Daylight savings time has always been controversial. Many people question whether it is necessary now that we’ve moved away from being an agricultural society. Others, truck drivers especially, feel the sting of losing an hour of either sleep or driving — time is money, after all. Time confusion is another negative aspect of daylight savings time, made even more confusing by the fact that some places, like Arizona, do not participate in the time change. But there is another reason that truck drivers should dread the spring time change: more traffic accidents happen in the mornings following the daylight savings time shift.
Research has shown that there is a 17% spike in traffic accidents on the first Monday morning commute after the time change, with a general uptick in morning accidents the entire first week after the daylight savings time changes begin.
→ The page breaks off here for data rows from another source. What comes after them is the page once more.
(* ===== verification/RedisClusterSpec.v ===== *)
(** * RedisClusterSpec: the invariant of a Redis Cluster handle

    A handle holds every context but those a call is working with, each by one
    node whose address it is connected to; the slot map only names nodes of the
    table.  Every operation of [RedisCluster] keeps this ([good]) and returns
    the replies it does not hand to its caller. *)

From stdpp Require Import gmap.
From S2P Require Import Prelude Endpoint Hiredis RedisSlot RedisCluster.

(** ** The table and the map *)

Definition address (n : cf_cluster_node_t) : list Z * Z := (n_host n, n_port n).
Abbreviation addresses c := (address <$> nodes c).

(** The node a slot is mapped to. *)
Definition owner (c : cf_redis_cluster) (slot : Z) : option (list Z * Z) :=
  if slot <? 0 then None
  else idx ← slot_node c !! Z.to_nat slot; if idx <? 0 then None else addresses c !! Z.to_nat idx.

Record mapped (c : cf_redis_cluster) : Prop := {
  m_len : zlen (slot_node c) = CF_REDIS_NUM_SLOTS;
  m_slots : Forall (fun v => -1 <= v < zlen (nodes c)) (slot_node c);
  m_room : zlen (nodes c) <= CF_CLUSTER_MAX_NODES;
  m_distinct : NoDup (addresses c)
}.

(** The table as addresses are added to it. *)
Definition enroll (table : list (list Z * Z)) (a : list Z * Z) : list (list Z * Z) :=
  if bool_decide (a ∈ table) || (CF_CLUSTER_MAX_NODES <=? zlen table) || (CF_CLUSTER_HOST_MAX <=? zlen (fst a))
  then table else table ++ [a].

Lemma node_find_some l host port i j : node_find l host port i = Some j ->
  i <= j < i + zlen l /\ (address <$> l) !! Z.to_nat (j - i) = Some (host, port).
Proof.
  revert i j. induction l as [|n l IH]; intros i j; cbn [node_find]; [done|].
  destruct ((n_port n =? port) && bool_decide (n_host n = host)) eqn:E.
  - intros [= <-]. apply andb_true_iff in E as [E1 E2]. apply bool_decide_eq_true in E2.
    cbn [length]. split; [lia|]. rewrite Z.sub_diag. cbn [Z.to_nat fmap list_fmap lookup list_lookup]. unfold address. rewrite E2. replace (n_port n) with port by lia. done.
  - intros H. destruct (IH _ _ H) as [H1 H2]. cbn [length]. split; [lia|].
    replace (Z.to_nat (j - i)) with (S (Z.to_nat (j - (i + 1)))) by lia. exact H2.
Qed.

Lemma node_find_none l host port i : node_find l host port i = None -> (host, port) ∉ address <$> l.
Proof.
  revert i. induction l as [|n l IH]; intros i; cbn [node_find fmap list_fmap]; [intros _ H; inversion H|].
  destruct (_ && _) eqn:E; [done|]. intros H [Hn|Hn]%elem_of_cons; [|by eapply IH].
  injection Hn as -> ->. rewrite Z.eqb_refl, bool_decide_eq_true_2 in E by done. done.
Qed.

Lemma i16_id z : -1 <= z < 256 -> i16 z = z.
Proof.
  intros Hz. destruct (decide (z = -1)) as [->|Hn]; [done|]. unfold i16. rewrite u16_id by lia.
  change (2 ^ 15) with 32768. by destruct (z <? 32768) eqn:E; [|lia].
Qed.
Why Do Accidents Increase After Daylight Savings Time Changes?
One of the biggest reasons that there are more accidents after daylight savings time is that 4 wheel drivers are unused to driving to work in the dark. The time change also has negative effects on most motorist’s sleep cycles, meaning that nearly everyone is driving to work in a sleep-deprived state, making accidents more likely.
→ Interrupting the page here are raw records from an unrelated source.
Definition flush_if (fuel : nat) (flush stopping : bool) s : exec (producer W R) :=
  if flush then
    c ← do_flush cfg fuel (p_inflight s) stopping (p_shutdown s) (p_conn s);
    Ret (set_inflight [] (p_batch_start s) (set_conn c s))
  else Ret s.

(** [ctx] or a new connection. *)
Definition ensure_connected (fuel : nat) (stopping : bool) s : exec (bool * producer W R) :=
  match n_ctx (p_conn s) with
  | Some _ => Ret (true, s)
  | None =>
      let deadline := if stopping then p_shutdown s else INT64_MAX in
      '(ok, c) ← connect_with_backoff cfg fuel true deadline (negb stopping) (p_conn s);
      Ret (ok, set_conn c s)
  end.

(** [if (stopping && shutdown_deadline_mono < 0) ...] *)
Definition note_stop (s : producer W R) : bool * producer W R :=
  let '(stopping, s) := pcall AskStop s in
  if (stopping : bool) && (p_shutdown s <? 0) then
    let '(now, s) := pcall AskMono s in
    (stopping, set_shutdown (now + CF_REDIS_SHUTDOWN_DEADLINE_NS) s)
  else (stopping, s).

Definition past_deadline (stopping : bool) s : bool * producer W R :=
  if stopping then
    let '(now, s) := pcall AskMono s in (p_shutdown s <=? now, s)
  else (false, s).

(** One iteration: [Some late] left the loop, at the deadline when [late]. *)
Definition producer_turn (fuel : nat) s : exec (option bool * producer W R) :=
  let '(stopping, s) := note_stop s in
  '(done, s) ← queue_done stopping s;
  if (done : bool) then Ret (Some false, s)
  else
    let '(late, s) := past_deadline stopping s in
    if (late : bool) then s ← expire fuel s; Ret (Some true, s)
    else
      '(ok, s) ← ensure_connected fuel stopping s;
      if negb ok then Ret (None, s)
      else
        s ← take_one stopping s;
        let '(flush, s) := should_flush stopping s in
        s ← flush_if fuel flush stopping s;
        Ret (None, s).

Fixpoint producer_loop (inner fuel : nat) s : exec (bool * producer W R) :=
  match fuel with
  | O => Spin
  | S fuel =>
      '(r, s) ← producer_turn inner s;
      match r with Some late => Ret (late, s) | None => producer_loop inner fuel s end
  end.

(** The variables of the thread and the static ones that [start] resets. *)
Definition start_conn (w : W) (st : cf_redis_stats_t) : conn W :=
  {| n_world := w; n_stats := st; n_ctx := None; n_acked := []; n_last_log := fun _ => 0;
     n_lines := []; n_endpoint_idx := 0; n_backoff_ns := CF_REDIS_BACKOFF_INITIAL_NS |}.
Definition start_producer (c : conn W) (q : R) : producer W R :=
  {| p_conn := c; p_in := q; p_inflight := []; p_batch_start := 0; p_shutdown := -1; p_popped := [] |}.

(** [None]: no memory for the batch.  Each loop has the given fuel. *)
Definition cf_redis_producer_thread_main (fuel : nat) (calloc_ok : bool) (w : W)
    (st : cf_redis_stats_t) (q : R) : exec (option (bool * producer W R)) :=
  if negb calloc_ok then Ret None
  else
    '(_, c) ← connect_with_backoff cfg fuel false INT64_MAX true (start_conn w st);
    '(late, s) ← producer_loop fuel fuel (start_producer c q);
    Ret (Some (late, set_conn (set_ctx None (p_conn s)) s)).
End Thread.

(** ** The singleton *)

Record redis_singleton := {
  g_running : bool; g_stop_local : bool; g_redis_cfg : option cf_redis_producer_config_t
}.

Definition with_defaults (cfg : cf_redis_producer_config_t) : cf_redis_producer_config_t :=
  let m := if pipeline_max cfg =? 0 then CF_REDIS_PRODUCER_DEFAULT_PIPELINE_MAX else pipeline_max cfg in
  let m := if CF_REDIS_PRODUCER_PIPELINE_MAX_CAP <? m then CF_REDIS_PRODUCER_PIPELINE_MAX_CAP else m in
  {| endpoints := endpoints cfg; maxlen_approx := maxlen_approx cfg; pipeline_max := m;
     flush_interval_ms :=
       if flush_interval_ms cfg =? 0 then CF_REDIS_PRODUCER_DEFAULT_FLUSH_INTERVAL_MS
       else flush_interval_ms cfg |}.

(** [has_endpoints], [has_in], [has_stats]: the pointers are not NULL;
    [create_ok]: [pthread_create] succeeds. *)
Definition cf_redis_producer_start (cfg : option cf_redis_producer_config_t)
    (has_endpoints has_in has_stats create_ok : bool) (g : redis_singleton) : Z * redis_singleton :=
  match cfg with
  | None => (-1, g)
  | Some cfg =>
      if negb has_endpoints || (length (endpoints cfg) =? 0)%nat || negb has_in || negb has_stats then (-1, g)
      else if g_running g then (-1, g)
      else
        let local := Some (with_defaults cfg) in
        if create_ok then (0, {| g_running := true; g_stop_local := false; g_redis_cfg := local |})
        else (-1, {| g_running := false; g_stop_local := false; g_redis_cfg := local |})
  end.

(** The joined thread's whole run, when there was one; its reads of the stop
    flag answer [true] once [g_stop_local] is set. *)
Definition cf_redis_producer_stop {W : Type} `{World W} {R : Type} `{GaugedFifo R}
    (fuel : nat) (calloc_ok : bool) (w : W) (st : cf_redis_stats_t) (q : R) (g : redis_singleton)
    : exec (option (bool * producer W R) * redis_singleton) :=
  match g_running g, g_redis_cfg g with
  | true, Some cfg =>
      r ← cf_redis_producer_thread_main cfg fuel calloc_ok w st q;
      Ret (r, {| g_running := false; g_stop_local := true; g_redis_cfg := Some cfg |})
  | _, _ => Ret (None, g)
  end.

(** ** What an observer names *)

(** The command of an item, and those of a list of items. *)
Definition item_command (cfg : cf_redis_producer_config_t) (item : cf_event_item_t) : option argv :=
  (fun stream => xadd_argv cfg stream item (slice (it_payload item) 0 (it_payload_len item)))
    <$> cf_stream_name (it_stream_id item).
Definition commands (cfg : cf_redis_producer_config_t) (items : list cf_event_item_t) : list argv :=
  omap (item_command cfg) items.

(** The counters that account for the popped items. *)
Definition fate_stats : list redis_stat := [xadd_total; xadd_errors_total; events_lost_total].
How Can Truck Drivers Protect Themselves From Groggy Commuters?
The best way for drivers to protect themselves is to be aware of the threat that sleep-deprived commuters pose on the first Monday after the time change. Reduce speeds and exercise extreme caution on the road. You can also try to ensure that you’re in the best possible shape to drive yourself — well-rested, alert and ready to react quickly to any potential hazards you encounter on the road.